WASHINGTON — Since January, judges in Alabama, Georgia, Louisiana and Ohio have found that Republican legislators illegally drew those states’ congressional maps along racial or partisan lines, or that a trial very likely would conclude that they did. In years past, judges who have reached similar findings have ordered new maps, or had an expert draw them, to ensure that coming elections were fair.
But a shift in election law philosophy at the Supreme Court, combined with a new aggressiveness among Republicans who drew the maps, has upended that model for the elections in November.

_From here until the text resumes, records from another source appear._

(* ===== verification/Proto.v ===== *)
(** * LDAP messages

    The data types of the [ldap3_proto] crate as the server uses them, the error
    type of [crates/ldap/src/core/error.rs] and the response builders of
    [crates/ldap/src/handler.rs], [delete.rs] and [search/mod.rs]. *)

From S2P Require Import Prelude Strings Types.


(** The result codes the server produces. *)
Inductive LdapResultCode : Type :=
| Success | OperationsError | ProtocolError | CompareFalse | CompareTrue
| ConstraintViolation | InvalidAttributeSyntax | NoSuchObject | InvalidDNSyntax
| InappropriateAuthentication | InvalidCredentials | InsufficentAccessRights
| UnwillingToPerform | NamingViolation | Other.

#[export] Instance LdapResultCode_eq_dec : EqDecision LdapResultCode.
Proof. solve_decision. Defined.

Record LdapError := MkLdapError { code : LdapResultCode; message : string }.

#[export] Instance LdapError_eq_dec : EqDecision LdapError.
Proof. solve_decision. Defined.

Abbreviation LdapResult A := (result LdapError A) (only parsing).

(** How a handler may stop early: with an error that becomes a response, or by a
    panic that does not. *)
Inductive failure : Type :=
| Fail (e : LdapError)
| Panicked (msg : string).

Inductive LdapSearchScope : Type :=
| ScopeBase
| ScopeOneLevel
| ScopeSubtree
| ScopeChildren.

#[export] Instance LdapSearchScope_eq_dec : EqDecision LdapSearchScope.
Proof. solve_decision. Defined.

Definition scope_eqb (a b : LdapSearchScope) : bool := bool_decide (a = b).

Inductive LdapFilter : Type :=
| LAnd (fs : list LdapFilter)
| LOr (fs : list LdapFilter)
| LNot (f : LdapFilter)
| LEquality (field value : string)
| LSubstring (field : string) (f : SubStringFilter)
| LGreaterOrEqual (field value : string)
| LLessOrEqual (field value : string)
| LPresent (field : string)
| LApprox (field value : string)
| LExtensible (assertion : string).

(** Induction through the nested lists of sub-filters. *)
Section LdapFilterInd.
Context (P : LdapFilter -> Prop).
Context (HAnd : forall fs, Forall P fs -> P (LAnd fs)).
Context (HOr : forall fs, Forall P fs -> P (LOr fs)).
Context (HNot : forall f, P f -> P (LNot f)).
Context (HEq : forall a v, P (LEquality a v)).
Context (HSub : forall a v, P (LSubstring a v)).
Context (HGe : forall a v, P (LGreaterOrEqual a v)).
Context (HLe : forall a v, P (LLessOrEqual a v)).
Context (HPres : forall a, P (LPresent a)).
Context (HAppr : forall a v, P (LApprox a v)).
Context (HExt : forall a, P (LExtensible a)).

Fixpoint LdapFilter_ind' (f : LdapFilter) : P f :=
  let fix go (fs : list LdapFilter) : Forall P fs :=
    match fs with
    | [] => Forall_nil_2 P
    | g :: gs => Forall_cons_2 P g gs (LdapFilter_ind' g) (go gs)
    end in
  match f with
  | LAnd fs => HAnd fs (go fs)
  | LOr fs => HOr fs (go fs)
  | LNot g => HNot g (LdapFilter_ind' g)
  | LEquality a v => HEq a v
  | LSubstring a v => HSub a v
  | LGreaterOrEqual a v => HGe a v
  | LLessOrEqual a v => HLe a v
  | LPresent a => HPres a
  | LApprox a v => HAppr a v
  | LExtensible a => HExt a
  end.
End LdapFilterInd.

Record LdapPartialAttribute := MkPartialAttribute { atype : string; vals : list string }.

Record LdapSearchResultEntry := MkSearchResultEntry {
  e_dn : string;
  e_attributes : list LdapPartialAttribute
}.

Record LdapSearchRequest := MkSearchRequest {
  sr_base : string;
  sr_scope : LdapSearchScope;
  sr_filter : LdapFilter;
  sr_attrs : list string
}.

Inductive LdapBindCred : Type :=
| Simple (password : string)
| Sasl.

Record LdapBindRequest := MkLdapBindRequest { lb_dn : string; lb_cred : LdapBindCred }.

Inductive LdapModifyType : Type :=
| MAdd
| MDelete
| MReplace.

#[export] Instance LdapModifyType_eq_dec : EqDecision LdapModifyType.
Proof. solve_decision. Defined.

Record LdapModify := MkLdapModify {
  lm_operation : LdapModifyType;
  lm_modification : LdapPartialAttribute
}.

Record LdapModifyRequest := MkLdapModifyRequest { mr_dn : string; mr_changes : list LdapModify }.

Record LdapAddRequest := MkLdapAddRequest { ar_dn : string; ar_attributes : list LdapPartialAttribute }.

Record LdapCompareRequest := MkLdapCompareRequest {
  cr_dn : string;
  cr_atype : string;
  cr_val : string
}.

Record LdapPasswordModifyRequest := MkPasswordModifyRequest {
  pm_user_identity : option string;
  pm_new_password : option string
}.

(** An extended request: its OID and the outcome of decoding it as a password
    modification ([LdapPasswordModifyRequest::try_from]). *)
Record LdapExtendedRequest := MkExtendedRequest {
  er_name : string;
  er_password_modify : result string LdapPasswordModifyRequest
}.

Definition OID_PASSWORD_MODIFY : string := "1.3.6.1.4.1.4203.1.11.1".
Definition OID_WHOAMI : string := "1.3.6.1.4.1.4203.1.11.3".

Record LdapResultOp := MkLdapResultOp {
  r_code : LdapResultCode;
  r_matcheddn : string;
  r_message : string
}.

Inductive LdapOp : Type :=
| OpBindRequest (r : LdapBindRequest)
| OpBindResponse (r : LdapResultOp)
| OpUnbindRequest
| OpSearchRequest (r : LdapSearchRequest)
| OpSearchResultEntry (e : LdapSearchResultEntry)
| OpSearchResultDone (r : LdapResultOp)
| OpModifyRequest (r : LdapModifyRequest)
| OpModifyResponse (r : LdapResultOp)
| OpAddRequest (r : LdapAddRequest)
| OpAddResponse (r : LdapResultOp)
| OpDelRequest (dn : string)
| OpDelResponse (r : LdapResultOp)
| OpCompareRequest (r : LdapCompareRequest)
| OpCompareResult (r : LdapResultOp)
| OpExtendedRequest (r : LdapExtendedRequest)
| OpExtendedResponse (r : LdapResultOp)
(** the operations the server does not handle *)
| OpOther (name : string).

(** What the LDAP layer takes from its environment: renderings that only occur in
    error messages (the derived [Debug] of a filter, an operation and an attribute name, the
    errors of the uuid crate and of UTF-8 decoding), [str::to_uppercase], the current time as
    a GeneralizedTime, the crate version, and the variable
    [LLDAP_KERB_REALM_NAME]. *)
Class LdapExtern := {
  debug_filter : LdapFilter -> string;
  debug_op : LdapOp -> string;
  debug_attribute_name : AttributeName -> string;
  uuid_error : string -> string;
  utf8_error : string -> string;
  str_to_uppercase : string -> string;
  utc_now_generalized : string;
  cargo_pkg_version : string;
  env_kerb_realm_name : option string
}.

Definition demo_ldap_extern : LdapExtern := {|
  debug_filter := fun _ => "filter";
  debug_op := fun _ => "op";
  debug_attribute_name := attribute_name_str;
  uuid_error := fun _ => "invalid uuid";
  utf8_error := fun _ => "invalid utf-8";
  str_to_uppercase := id;
  utc_now_generalized := "20260101000000Z";
  cargo_pkg_version := "0.0.0";
  env_kerb_realm_name := None
|}.

(** ** Response builders *)

Definition make_add_response (c : LdapResultCode) (m : string) : LdapOp :=
  OpAddResponse (MkLdapResultOp c "" m).

Definition make_extended_response (c : LdapResultCode) (m : string) : LdapOp :=
  OpExtendedResponse (MkLdapResultOp c "" m).

Definition make_modify_response (c : LdapResultCode) (m : string) : LdapOp :=
  OpModifyResponse (MkLdapResultOp c "" m).

Definition make_del_response (c : LdapResultCode) (m : string) : LdapOp :=
  OpDelResponse (MkLdapResultOp c "" m).

Definition make_search_error (c : LdapResultCode) (m : string) : LdapOp :=
  OpSearchResultDone (MkLdapResultOp c "" m).

Definition make_search_success : LdapOp := make_search_error Success "".

Definition make_search_request (base : string) (filter : LdapFilter) (attrs : list string)
  : LdapSearchRequest := MkSearchRequest base ScopeSubtree filter attrs.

This time, all four states are using the rejected maps, and questions about their legality for future elections will be hashed out in court later.
The immediate upshot, election experts say, is that Republicans almost certainly will gain more seats in midterm elections at a time when Democrats already are struggling to maintain their bare majority.

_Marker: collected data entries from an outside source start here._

(** C21: the DN [build_user_dn] builds for a user in an OU is read back as that user by
    [get_user_id_from_distinguished_name], and its OU part as that OU, provided the user id
    and the levels of the OU are well-formed DN components ([wf_component]: lower case,
    without surrounding white space, comma or equals sign; a level of the OU is not empty),
    and the base DN is well-formed and has no [ou] component.  Ids with a comma or an
    equals sign, which the server accepts, are not escaped: [unescaped_id_is_lost]. *)
Theorem user_dn_roundtrip u ou base :
  wf_component (user_id_str u) = true -> wf_ou ou = true ->
  wf_base base = true -> no_ou base = true ->
  let dn := build_user_dn u ou (print_dn base) in
  get_user_id_from_distinguished_name dn base (print_dn base) = Ok u /\
  map_ok get_internal_ou_from_dn_parts (parse_distinguished_name dn) = Ok ou.
Proof.
  intros Hu Hou Hb Hno dn. pose proof (wf_base_facts base Hb) as [Hne _]. split.
  - unfold get_user_id_from_distinguished_name. subst dn. by rewrite user_dn_read_back.
  - assert (wf_rdn ("uid", user_id_str u) = true) as Hr by (unfold wf_rdn; simpl; by rewrite Hu).
    subst dn. rewrite build_user_dn_print, parse_entry by done. simpl. f_equal.
    unfold get_internal_ou_from_dn_parts.
    rewrite filter_entry_parts, filter_ou_none, app_nil_r by done. by apply ou_chain_roundtrip.
Qed.

(** An id with a separator makes a DN that is not read back: it is no DN at all, or
    that of another user. *)
Example unescaped_id_is_lost :
  get_user_id_from_distinguished_name (build_user_dn (MkUserId "smith,john") "people" "dc=com")
    [("dc", "com")] "dc=com" <> Ok (MkUserId "smith,john") /\
  get_user_id_from_distinguished_name (build_user_dn (MkUserId "a=b") "people" "dc=com")
    [("dc", "com")] "dc=com" <> Ok (MkUserId "a=b") /\
  get_user_id_from_distinguished_name (build_user_dn (MkUserId "bob,ou=x") "people" "dc=com")
    [("dc", "com")] "dc=com" = Ok (MkUserId "bob").
Proof. vm_compute. by split_and!. Qed.

Lemma user_dn_roundtrip_witness :
  get_user_id_from_distinguished_name "uid=bob,ou=floor1,ou=office,dc=example,dc=com"
    [("dc", "example"); ("dc", "com")] "dc=example,dc=com" = Ok (MkUserId "bob").
Proof.
  exact (proj1 (user_dn_roundtrip (MkUserId "bob") "office\floor1" [("dc", "example"); ("dc", "com")]
    eq_refl eq_refl eq_refl eq_refl)).
Defined.

(** The DN [build_group_dn] builds for a group is read back as that group when
    the group's top-level OU is neither empty nor [people]; with [people] (or no
    OU) the same DN is read as a user. *)
Theorem group_dn_roundtrip g ou base :
  wf_component (group_name_str g) = true -> wf_ou ou = true ->
  wf_base base = true -> no_ou base = true ->
  get_user_or_group_id_from_distinguished_name (build_group_dn g ou (print_dn base)) base =
  if String.eqb (top_ou ou) "people" || String.eqb (top_ou ou) ""
  then NUser (UserId_new (group_name_str g)) else NGroup g.
Proof. apply group_dn_read_back. Qed.

Lemma group_dn_roundtrip_witness :
  get_user_or_group_id_from_distinguished_name "cn=admins,ou=groups,dc=example,dc=com"
    [("dc", "example"); ("dc", "com")] = NGroup (MkGroupName "admins").
Proof.
  exact (group_dn_roundtrip (MkGroupName "admins") "groups" [("dc", "example"); ("dc", "com")]
    eq_refl eq_refl eq_refl eq_refl).
Defined.

(** When the configured base DN itself has an [ou] component, the DN the server
    builds for a user is never recognised: the [ou] components of the base are
    counted twice, and every user DN is an unexpected format. *)
Theorem ou_in_base_rejects_users u ou base :
  wf_component (user_id_str u) = true -> wf_ou ou = true ->
  wf_base base = true -> no_ou base = false ->
  get_user_or_group_id_from_distinguished_name (build_user_dn u ou (print_dn base)) base =
  UnexpectedFormat.
Proof.
  intros Hu Hou Hb Hno. pose proof (wf_base_facts base Hb) as [Hne _].
  assert (wf_rdn ("uid", user_id_str u) = true) as Hr by (unfold wf_rdn; simpl; by rewrite Hu).
  rewrite build_user_dn_print by done. unfold get_user_or_group_id_from_distinguished_name.
  rewrite parse_entry by done. change (entry_parts ?k ?v ou base) with
    (((k, v) :: internal_ou_to_ldap_rdn_chain ou) ++ base) at 1.
  rewrite is_subtree_app. cbn [negb]. rewrite filter_entry_parts by done.
  unfold entry_parts at 1. cbv beta iota. rewrite (proj2 (Nat.eqb_neq _ _)); [done|].
  unfold entry_parts. simpl. rewrite !length_app.
  assert (List.filter is_ou_rdn base <> []) as Hf.
  { intros Hf. apply not_true_iff_false in Hno. apply Hno. unfold no_ou. clear -Hf.
    induction base as [|x base IH]; simpl in *; [done|].
    destruct (is_ou_rdn x); [done|]. simpl. auto. }
  destruct (List.filter is_ou_rdn base); [done|]. simpl. lia.
Qed.

Lemma ou_in_base_rejects_users_witness :
  get_user_or_group_id_from_distinguished_name "uid=bob,ou=people,ou=corp,dc=com"
    [("ou", "corp"); ("dc", "com")] = UnexpectedFormat.
Proof.
  exact (ou_in_base_rejects_users (MkUserId "bob") "people" [("ou", "corp"); ("dc", "com")]
    eq_refl eq_refl eq_refl eq_refl).
Defined.

(** [is_subtree] decides exactly "the base is a suffix of the DN, component by
    component and without case", and is reflexive and transitive. *)
Theorem is_subtree_spec a b c :
  (is_subtree a b = true <->
   exists pre suf, a = pre ++ suf /\ Forall2 (fun x y => rdn_eqb x y = true) suf b) /\
  is_subtree a a = true /\
  (is_subtree a b && is_subtree b c = true -> is_subtree a c = true).
Proof.
  split; [apply is_subtree_suffix|]. split; [apply is_subtree_refl|].
  intros [H1 H2]%andb_prop. by eapply is_subtree_trans.
Qed.

Lemma is_subtree_spec_witness :
  is_subtree [("uid", "bob"); ("ou", "people"); ("dc", "com")] [("DC", "com")] = true.
Proof.
  apply (proj2 (proj2 (is_subtree_spec _ [("ou", "people"); ("dc", "com")] _))).
  vm_compute. reflexivity.
Defined.

(** [get_direct_child_ous] returns, in order, exactly the allowed OUs one level
    below the parent: those that are the parent, a backslash and one more segment,
    without case (for the root: those without a backslash). *)
Theorem direct_child_ous_spec parent allowed ou :
  ou ∈ get_direct_child_ous parent allowed <->
  ou ∈ allowed /\
  exists seg, contains_char "\" seg = false /\
    to_ascii_lowercase ou =
    (if String.eqb parent "" then seg else to_ascii_lowercase parent +:+ ("\" +:+ seg)).
Proof.
  unfold get_direct_child_ous. rewrite list_elem_of_In, filter_In, <- list_elem_of_In.
  apply and_iff_compat_l.
  assert (String.eqb (to_ascii_lowercase parent) "" = String.eqb parent "") as -> by (by destruct parent).
  destruct (String.eqb parent "") eqn:E.
  - rewrite negb_true_iff. split; [by eexists | by intros (seg & ? & ->)].
  - destruct (starts_with _ _) eqn:Hs.
    + apply starts_with_iff in Hs as [t Ht]. rewrite Ht, negb_true_iff.
      assert (drop_bytes (String.length (to_ascii_lowercase parent) + 1)
        ((to_ascii_lowercase parent +:+ "\") +:+ t) = t) as ->.
      { clear. rewrite app_assoc_str. induction (to_ascii_lowercase parent); simpl; done. }
      rewrite app_assoc_str. split; [eauto|]. intros (seg & Hseg & Heq).
      apply (inj (String.append _)) in Heq. cbn in Heq. by simplify_eq.
    + split; [done|]. intros (seg & _ & Heq). exfalso. apply not_true_iff_false in Hs. apply Hs.
      apply starts_with_iff. exists seg. by rewrite Heq, app_assoc_str.
Qed.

David Wasserman, who follows congressional redistricting for the Cook Political Report, said that using rejected maps in the four states, which make up nearly 10 percent of the seats in the House, was likely to hand Republicans five to seven House seats that they otherwise would not have won.
Some election law scholars say they are troubled by the consequences in the long run.
“We’re seeing a revolution in courts’ willingness to allow elections to go forward under illegal or unconstitutional rules,” Richard L. Hasen, a professor at the U.C.L.A. School of Law and the director of its Safeguarding Democracy Project, said in an interview. “And that’s creating a situation in which states are getting one free illegal election before they have to change their rules.”
Behind much of the change is the Supreme Court’s embrace of an informal legal doctrine stating that judges should not order changes in election procedures too close to an actual election. In a 2006 case, Purcell v. Gonzalez, the court refused to stop an Arizona voter ID law from taking effect days before an election because that could “result in voter confusion and consequent incentive to remain away from the polls.”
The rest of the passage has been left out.